Why wrap cuRobo with a ROS 2 action?
Planning has variable latency, can fail, and needs feedback. A ROS 2 action is a better fit than a service when goals need cancelation, progress, or timeout. The cuRobo node should be a lifecycle node: configure loads config, activate runs warmup, deactivate stops accepting goals.
Proposed interface
/curobo/plan_pose action: PlanPose
/curobo/plan_grasp action: PlanGrasp
/curobo/world topic: PlanningScene
/joint_states subscription
/arm_controller/follow_joint_trajectory action client
/curobo/status topic: diagnostics
Avoid letting perception call the Python planner object directly in the same process unless you have handled the GIL, CUDA context ownership, and crash isolation. A dedicated planner process is easier to restart.
PlanPose action
geometry_msgs/PoseStamped goal_pose
string link_name
float32 max_planning_time
bool execute
---
bool success
string status
trajectory_msgs/JointTrajectory trajectory
---
string phase
float32 progress
ROS PoseStamped uses xyzw quaternions. The bridge must convert to wxyz before calling cuRobo.
Callback flow
def on_goal(goal):
assert active
joint_msg = wait_latest_joint_state(max_age=0.05)

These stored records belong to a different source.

Lemma unzip_twice_witness :
  @unzip_datasets demo "a/ds1" (archive_world "PK-one")
  = (Ok tt, (@unzip_datasets demo "a/ds1" (archive_world "PK-one")).2) ∧
  (@unzip_datasets demo "a/ds1"
     (@unzip_datasets demo "a/ds1" (archive_world "PK-one")).2).1 = Ok tt.
Proof.
  assert (@unzip_datasets demo "a/ds1" (archive_world "PK-one")
    = (Ok tt, (@unzip_datasets demo "a/ds1" (archive_world "PK-one")).2))
    as Hrun by (vm_compute; reflexivity).
  split; [exact Hrun|].
  by rewrite (unzip_twice (H := demo) "a/ds1" _ _ Hrun).
Defined.

Lemma unzip_keeps_kinds_witness :
  files busy_world !! ["sub"] = Some Dir ∧
  files (@unzip_datasets demo "a/ds1" busy_world).2 !! ["sub"] = Some Dir.
Proof.
  split; [reflexivity|].
  apply (proj1 (unzip_keeps_kinds (H := demo) "a/ds1" busy_world ["sub"])).
  reflexivity.
Defined.

Lemma unzip_untargeted_unchanged_witness :
  files busy_world !! ["keep.txt"] = Some (File "k") ∧
  files (@unzip_datasets demo "a/ds1" busy_world).2 !! ["keep.txt"]
    = Some (File "k").
Proof.
  split; [reflexivity|].
  apply (unzip_untargeted_unchanged (H := demo) "a/ds1" busy_world).
  - vm_compute. discriminate.
  - reflexivity.
  - intros bytes a Hfile Hzip.
    assert (bytes = "PK-tree") as -> by (vm_compute in Hfile; congruence).
    assert (a = demo_archive tree_members) as ->
      by (change (Some (Ok (demo_archive tree_members)) = Some (Ok a))
            in Hzip; congruence).
    repeat constructor; vm_compute; discriminate.
Defined.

q = reorder_joint_state(joint_msg, curobo_joint_names)
scene = latest_scene_snapshot()
pose = ros_pose_to_curobo_pose(goal.goal_pose.pose)
result = planner.plan_pose(q, pose, scene)
if not result.success:
return failed(result.status)
traj = retime_and_clamp(result.interpolated_plan)
if goal.execute:
send_to_follow_joint_trajectory(traj)
return success(traj)
Watchdogs and cancelation
Keep three timeouts separate:
| Timeout | Meaning |
|---|---|
| joint state age | Do not plan from stale state |
| planning deadline | Solver must not block callback forever |
| controller execution | Robot must not execute forever |
Canceling an action should cancel both the planner request and the controller goal. If the CUDA computation cannot be interrupted immediately, discard late results and never publish an old trajectory.
Retiming and clamps
cuRobo returns a smooth geometric trajectory, but hardware controllers need concrete limits:
for point in traj.points:
point.velocities = clamp(point.velocities, velocity_limits)
point.accelerations = clamp(point.accelerations, acceleration_limits)
If the robot arm has an internal controller, send sparser points and let it interpolate. If it only accepts raw setpoints, add spline or time parameterization in the bridge.
Diagnostics
Publish at least:
planner_ready;cuda_memory_allocated;last_plan_latency_ms;last_plan_success;last_failure_status;joint_state_age_ms;scene_age_ms.
Conclusion
The ROS 2 bridge is the safety boundary between a GPU optimizer and real hardware. With a clear interface, name-based joint reordering, quaternion conversion, and watchdogs, you can tune planner config without breaking the controller.